Dehors, le matin devait déjà être étouffant, mais dans l’habitacle la climatisation maintenait une atmosphère fraîche et équilibrée autour de vingt degrés. L’homme enfonça une cassette dans le lecteur (une ambiance de building de luxe, derrière les vitres teintées), régla le son en sourdine et le bascula sur les deux baffles de la cabine, devant. De la campagne grillée de soleil défilaient de part et d’autre de la route, des champs déserts, quelques arbres rabougris, des haies de roseaux gris.
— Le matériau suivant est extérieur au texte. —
(** ** mpbits *)

Lemma grow_run s b m n : wf s -> 0 < b -> ints s !! b = Some m ->
  exists s' p k, grow b n s = Ok (tt, s') /\ wf s' /\ frame b s s' /\ ints s' !! b = Some (with_vec p k m) /\ n <= k /\
  (k = mp_size m \/ mp_size m < n) /\
  forall v, Vec s b v -> Zlen v <= mp_top m -> Vec s' b v.
Proof.
  intros W Hb Hm. unfold grow. rewrite (eff_bind_ok _ _ _ _ _ (geti_run _ _ _ Hm)).
  destruct (Z.leb_spec n (mp_size m)) as [Hle|Hgt].
  { exists s, (mp_p m), (mp_size m). split_and!; [done|done|apply frame_refl|by destruct m|done|by left|done]. }
  pose proof (wf_good _ W _ _ Hm) as [G1 G2 G3 G4 G5 G6 G7 G8].
  destruct (wf_arr _ _ _ W Hm) as (l & Hl & Hz & Hd & Ha).
  pose proof (new_block_fresh (digs s)) as Hfresh. pose proof (new_block_pos (digs s)) as Hpos.
  destruct (Z.eqb_spec (mp_p m) b) as [Ep|Ep].
  - rewrite (eff_bind_ok _ _ _ _ _ (vec_run _ _ _ _ (mallocz_run n (digs s)))).
    set (t := new_block (digs s)) in *. clearbody t. set (h1 := <[t := _]> (digs s)).
    assert (Htb : t <> b) by (rewrite <- Ep; congruence).
    set (l1 := take (Z.to_nat (mp_top m)) l).
    assert (Hz1 : Zlen l1 = mp_top m) by (unfold l1; rewrite Zlen_take; unfold Zlen in *; lia).
    assert (E1 : arr h1 (b, 0) l1).
    { unfold l1. apply arr_take. eapply arr_same; [|rewrite <- Ep; exact Ha]. simpl. unfold h1. by rewrite lookup_insert_ne. }
    assert (Hr1 : room h1 (t, 0) (Zlen l1)).
    { exists (replicate (Z.to_nat n) 0). unfold h1. simpl. rewrite lookup_insert_eq, Zlen_zeros by lia. split_and!; [done|done|lia]. }
    pose proof (memmoved_run h1 (t, 0) (b, 0) l1 E1 Hr1) as E2. rewrite Hz1 in E2.
    rewrite (eff_bind_ok _ _ _ _ _ (vec_run _ (store s h1) _ _ E2)). set (h2 := upd h1 (t, 0) l1).
    assert (Hb2 : h2 !! b = Some l).
    { unfold h2. rewrite upd_lookup_ne by (simpl; congruence). unfold h1. rewrite lookup_insert_ne by done. by rewrite <- Ep. }
    assert (Hr2 : room h2 (b, 0) (mp_size m)) by (exists l; simpl; split_and!; [done|done|lia]).
    pose proof (memzero_run h2 (b, 0) (mp_size m) ltac:(lia) Hr2) as E3.
    rewrite (eff_bind_ok _ _ _ _ _ (vec_run _ (store (store s h1) h2) _ _ E3)). set (h3 := upd h2 (b, 0) _).
    change (store (store (store s h1) h2) h3) with (store s h3). rewrite (sets_run (store s h3) b _ m) by done.
    assert (Ht3 : h3 !! t = Some (l1 ++ replicate (Z.to_nat n - length l1) 0)).
    { unfold h3. rewrite upd_lookup_ne by (simpl; done). pose proof (upd_lookup h1 (t, 0) l1 (replicate (Z.to_nat n) 0)) as E. simpl in E.
      unfold h2. rewrite E by apply lookup_insert_eq. f_equal. by rewrite drop_replicate. }
    assert (Hdv : digits (l1 ++ replicate (Z.to_nat n - length l1) 0)) by (apply digits_app; split; [by apply digits_take|apply digits_zero]).
    assert (Hzv : Zlen (l1 ++ replicate (Z.to_nat n - length l1) 0) = n) by (unfold Zlen in *; rewrite length_app, length_replicate; lia).
    destruct (move_wf s b m t n _ h3 W Hb Hm Hpos Hfresh Ht3 Hzv Hdv ltac:(lia)) as [W' F'].
    { intros c k Hc Hk. pose proof (other_block _ _ _ _ _ W Hm Hk Hc) as Hne. unfold h3. rewrite upd_lookup_ne by (simpl; congruence).
      destruct (block_live _ _ _ W Hk) as [x Hx]. unfold h2. rewrite upd_lookup_ne by (simpl; congruence).
      unfold h1. by rewrite lookup_insert_ne by congruence. }
    { intros c k Hc Hk. destruct (decide (c = b)) as [->|Hcb].
      - unfold h3. rewrite (upd_lookup h2 (b, 0) _ l) by done. eauto.
      - unfold h3. rewrite upd_lookup_ne by done. destruct (g_inline _ _ _ (wf_good _ W _ _ Hk) Hc) as [x Hx].
        unfold h2. rewrite upd_lookup_ne by (simpl; congruence). unfold h1. rewrite lookup_insert_ne by congruence. eauto. }
    eexists _, t, n. split; [done|]. split; [exact W'|]. split; [exact F'|]. split; [apply lookup_insert_eq|]. split; [lia|]. split; [by right|].
    intros v Hv Hlen. apply (vec_iff s b m l v Hm Hl) in Hv as [Hv1 Hv2].
    eapply vec_iff; [apply lookup_insert_eq|exact Ht3|]. split; [unfold Zlen in *; lia|].
    rewrite take_app_le by (unfold Zlen in *; lia). unfold l1. rewrite take_take, Nat.min_l by (unfold Zlen in *; lia). done.
  - destruct G6 as [?|Hip]; [done|].
    set (t := new_block (digs s)) in *. set (v := resize (Z.to_nat n) 0 l). set (h := delete (mp_p m) (<[t := v]> (digs s))).
    assert (Htp : t <> mp_p m) by congruence.
    assert (E : vec (realloc (mp_p m) n) s = Ok (t, store s h)).
    { apply vec_run. unfold realloc. rewrite (eff_bind_ok _ _ _ _ _ (deref_run id _ _ _ Hl)), (eff_bind_ok _ _ _ _ _ (mallocz_run n (digs s))).
      fold t. cbv beta iota delta [mbind eff_bind mret eff_ret modify free]. unfold h, v. by rewrite insert_insert_eq. }
    rewrite (eff_bind_ok _ _ _ _ _ E). rewrite (sets_run (store s h) b _ m) by done. clearbody t.
    assert (Ht : h !! t = Some v) by (unfold h; rewrite lookup_delete_ne by done; apply lookup_insert_eq).
    assert (Hzv : Zlen v = n) by (unfold v, Zlen; rewrite length_resize; lia).
    assert (Hdv : digits v).
    { unfold v. rewrite resize_ge by (unfold Zlen in *; lia). apply digits_app. split; [done|apply digits_zero]. }
    destruct (move_wf s b m t n v h W Hb Hm Hpos Hfresh Ht Hzv Hdv ltac:(lia)) as [W' F'].
    { intros c k Hc Hk. pose proof (other_block _ _ _ _ _ W Hm Hk Hc) as Hne. destruct (block_live _ _ _ W Hk) as [x Hx].
      unfold h. rewrite lookup_delete_ne by done. rewrite lookup_insert_ne; [done|]. congruence. }
    { intros c k Hc Hk. destruct (g_inline _ _ _ (wf_good _ W _ _ Hk) Hc) as [x Hx].
      unfold h. rewrite lookup_delete_ne by congruence. rewrite lookup_insert_ne by congruence. eauto. }
    eexists _, t, n. split; [done|]. split; [exact W'|]. split; [exact F'|]. split; [apply lookup_insert_eq|]. split; [lia|]. split; [by right|].
    intros w Hw Hlen. apply (vec_iff s b m l w Hm Hl) in Hw as [Hw1 Hw2].
    eapply vec_iff; [apply lookup_insert_eq|exact Ht|]. split; [unfold Zlen in *; lia|].
    unfold v. rewrite resize_ge by (unfold Zlen in *; lia). rewrite take_app_le by (unfold Zlen in *; lia). done.
Qed.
Il avait vu les choses autrement, lorsque le projet avait germé puis mûri dans son esprit, et ensuite lorsqu’il l’avait réalisé. Santi soudait à l’arc. Les gerbes d’étincelles bleues acérées, le grésillement. La pluie crépitait sur le toit du garage. Une Lancia dépassa le Transit à toute allure, une trajectoire de missile à infrarouge.

L’homme la suivit des yeux : le type roulait comme un dingue. Lancia prune, pas très jeune. Dans l’habitacle, Marjorie Hendricks attaquait Drown In my Own Tears, comme si elle allait arracher le plafond. Il avait vu les choses très High Sierra. Elles ne s’étaient pas passées ainsi, ça avait été une simple balade au soleil, des fois marrantes, comme quand ils avaient levé la petite gouine qui zonait à Casa (parce qu’il avait fallu qu’ils aillent à Casa, faire le plein de nostalgie), avec des rouges et des jaunes crus, la fraîcheur du jasmin entre les murs de terre, ou si ce n’était pas à Casa, mais plus au sud, des fois chiantes, le plus souvent chiantes.